Work request: Every line from the beginning of the records below up to the one holding "- unfold applyInObject. cbn. rewrite" should be quoted exactly; leave out the rest.

Available data:
(** What the standard defines is what the applier computes. *)
Lemma edits_applied op value tokens before after : edits op value tokens before after -> Forall (fun t => canonical t = true) tokens ->
  applyAt before tokens op value = Ok after.
Proof.
  induction 1 as [before Hop|key rest m m' child child' Hr Hl He IH Hm|i rest l l' child child' Hr Hl He IH Hm
    |key m m' -> Hm|key m m' old -> Hl Hm|key m m' old -> Hl Hm|i l l' -> Hm|l ->|i l l' -> Hm|i l l' -> Hm];
    intros Hc; cbn [applyAt]; try (apply Forall_cons in Hc as [Ht Hc]).
  - by destruct Hop as [->| ->].
  - unfold applyInObject. rewrite bool_decide_eq_false_2 by done. cbn [negb]. rewrite Hl, IH by done. do 2 f_equal.
    eapply member_set_fun; [apply member_insert|done].
  - rewrite array_at by (done || by eapply lookup_lt_Some). rewrite bool_decide_eq_false_2 by done. cbn [negb]. rewrite Hl, IH by done.
    do 2 f_equal. eapply replaced_fun; [apply replaced_at; by eapply lookup_lt_Some|done].
  - unfold applyInObject. cbn. do 2 f_equal. eapply member_set_fun; [apply member_insert|done].
  - unfold applyInObject. cbn. do 2 f_equal. eapply member_set_fun; [apply member_insert|done].
  - unfold applyInObject. cbn. rewrite Hl. do 2 f_equal. eapply member_set_fun; [apply member_delete|done].
  - pose proof Hm as (Hi & _). destruct (decide (i = length l)) as [->|Hne].
    + unfold applyInArray. rewrite (bool_decide_eq_false_2 (Itoa _ = "-")) by (intros E; by apply (dash_not_index (length l))).
      rewrite canonical_index by done. rewrite (bool_decide_eq_false_2 (_ < 0)%Z), (bool_decide_eq_false_2 (_ < _)%Z) by lia.
      cbn. rewrite andb_false_r, Nat2Z.id. do 2 f_equal. eapply inserted_fun; [by apply inserted_at|done].
    + rewrite array_at by (done || lia). cbn. do 2 f_equal. eapply inserted_fun; [by apply inserted_at|done].
  - done.
  - pose proof Hm as (Hi & _). rewrite array_at by done. cbn. do 2 f_equal. eapply replaced_fun; [by apply replaced_at|done].
  - pose proof Hm as (Hi & _). rewrite array_at by done. cbn. do 2 f_equal. eapply removed_fun; [by apply removed_at_index|done].
Qed.

(** An index the applier accepts is one of the standard's. *)
Lemma accepted_index d l token rest op value next : canonical token = true -> token <> "-" ->
  applyInArray d l token rest op value = Ok next ->
  exists i, token = Itoa i /\ i <= length l /\ (i = length l -> op = opAdd /\ rest = []).
Proof.
  intros Hc Hd. unfold applyInArray. rewrite bool_decide_eq_false_2 by done. destruct (Atoi token) as [z|] eqn:Ea; [|done].
  destruct (_ || _ || _) eqn:Eb; [done|]. intros _. apply orb_false_iff in Eb as [[Hlo%bool_decide_eq_false Hhi%bool_decide_eq_false]%orb_false_iff Hend].
  exists (Z.to_nat z). unfold canonical in Hc. rewrite Ea in Hc. apply bool_decide_eq_true in Hc. split_and!; [done|lia|].
  intros E. rewrite bool_decide_eq_true_2 in Hend by lia. cbn in Hend. apply negb_false_iff, andb_true_iff in Hend as [Ho Hr].
  by apply bool_decide_eq_true in Ho, Hr.
Qed.

(** What the applier computes for a known operation is what the standard defines, provided
    what is replaced is there. *)
Lemma applied_edits op value tokens : known_op op -> Forall (fun t => canonical t = true) tokens -> forall before after,
  (op = opReplace -> holds before tokens) -> applyAt before tokens op value = Ok after -> edits op value tokens before after.
Proof.
  intros Hop. induction 1 as [|token rest Ht Hc IH]; intros before after Hh; cbn [applyAt].
  { destruct Hop as [->|[->| ->]]; cbn; intros [= <-]; apply edit_root; auto. }
  destruct before as [| | | | |l|m]; try done.
  - destruct (decide (token = "-")) as [->|Hd].
    { unfold applyInArray. rewrite (bool_decide_eq_true_2 ("-" = "-")) by done.
      destruct (decide (rest = [])) as [->|Hr]; [|by rewrite (bool_decide_eq_false_2 (rest = []))].
      rewrite (bool_decide_eq_true_2 ([] = [])) by done. cbn [negb orb].
      case_bool_decide as Ho; [|done]. intros [= <-]. by apply edit_append. }
    intros Ha. destruct (accepted_index _ _ _ _ _ _ _ Ht Hd Ha) as (i & -> & Hle & Hend).
    destruct (decide (i = length l)) as [Hi|Hne].
    + destruct (Hend Hi) as [-> ->]. assert (Hu : edits opAdd value [Itoa i] (JArr l) (JArr (take i l ++ value :: drop i l)))
        by (apply edit_add_element; [done|by apply inserted_at]).
      pose proof (edits_applied _ _ _ _ _ Hu ltac:(by constructor)) as Hu'.
      change (applyAt (JArr l) [Itoa i] opAdd value = Ok after) in Ha. rewrite Hu' in Ha. injection Ha as <-. done.
    + rewrite array_at in Ha by (done || lia). destruct (decide (rest = [])) as [->|Hr].
      * cbn in Ha. destruct Hop as [->|[->| ->]]; cbn in Ha; injection Ha as <-.
        -- apply edit_add_element; [done|by apply inserted_at].
        -- apply edit_replace_element; [done|apply replaced_at; lia].
        -- apply edit_remove_element; [done|apply removed_at_index; lia].
      * rewrite bool_decide_eq_false_2 in Ha by done. cbn [negb] in Ha. destruct (l !! i) as [child|] eqn:El; [|done].
        destruct (applyAt child rest op value) as [next|] eqn:En; [|done]. injection Ha as <-.
        apply (edit_in_element _ _ i rest l _ child next); [done|done| |apply replaced_at; lia]. apply IH; [|done].
        intros Ho. destruct (Hh Ho) as (i' & child' & Ei & El' & Hch). apply Itoa_inj in Ei as <-. by simplify_eq.
  - unfold applyInObject. destruct (decide (rest = [])) as [->|Hr].
    + cbn. destruct Hop as [->|[->| ->]]; cbn.
      * intros [= <-]. apply edit_add_member; [done|apply member_insert].
      * intros [= <-]. destruct (Hh eq_refl) as (old & Hold & _). eapply edit_replace_member; [done|done|apply member_insert].
      * destruct (m !! token) as [old|] eqn:Eo; [|done]. intros [= <-]. eapply edit_remove_member; [done|done|apply member_delete].
    + rewrite bool_decide_eq_false_2 by done. cbn [negb]. destruct (m !! token) as [child|] eqn:El; [|done].
      destruct (applyAt child rest op value) as [next|] eqn:En; [|done]. intros [= <-].
      apply (edit_in_member _ _ token rest m _ child next); [done|done| |apply member_insert]. apply IH; [|done].
      intros Ho. destruct (Hh Ho) as (child' & El' & Hch). by simplify_eq.
Qed.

Final answer:
(** What the standard defines is what the applier computes. *)
Lemma edits_applied op value tokens before after : edits op value tokens before after -> Forall (fun t => canonical t = true) tokens ->
  applyAt before tokens op value = Ok after.
Proof.
  induction 1 as [before Hop|key rest m m' child child' Hr Hl He IH Hm|i rest l l' child child' Hr Hl He IH Hm
    |key m m' -> Hm|key m m' old -> Hl Hm|key m m' old -> Hl Hm|i l l' -> Hm|l ->|i l l' -> Hm|i l l' -> Hm];
    intros Hc; cbn [applyAt]; try (apply Forall_cons in Hc as [Ht Hc]).
  - by destruct Hop as [->| ->].
  - unfold applyInObject. rewrite bool_decide_eq_false_2 by done. cbn [negb]. rewrite Hl, IH by done. do 2 f_equal.
    eapply member_set_fun; [apply member_insert|done].
  - rewrite array_at by (done || by eapply lookup_lt_Some). rewrite bool_decide_eq_false_2 by done. cbn [negb]. rewrite Hl, IH by done.
    do 2 f_equal. eapply replaced_fun; [apply replaced_at; by eapply lookup_lt_Some|done].
  - unfold applyInObject. cbn. do 2 f_equal. eapply member_set_fun; [apply member_insert|done].
  - unfold applyInObject. cbn. do 2 f_equal. eapply member_set_fun; [apply member_insert|done].
  - unfold applyInObject. cbn. rewrite Hl. do 2 f_equal. eapply member_set_fun; [apply member_delete|done].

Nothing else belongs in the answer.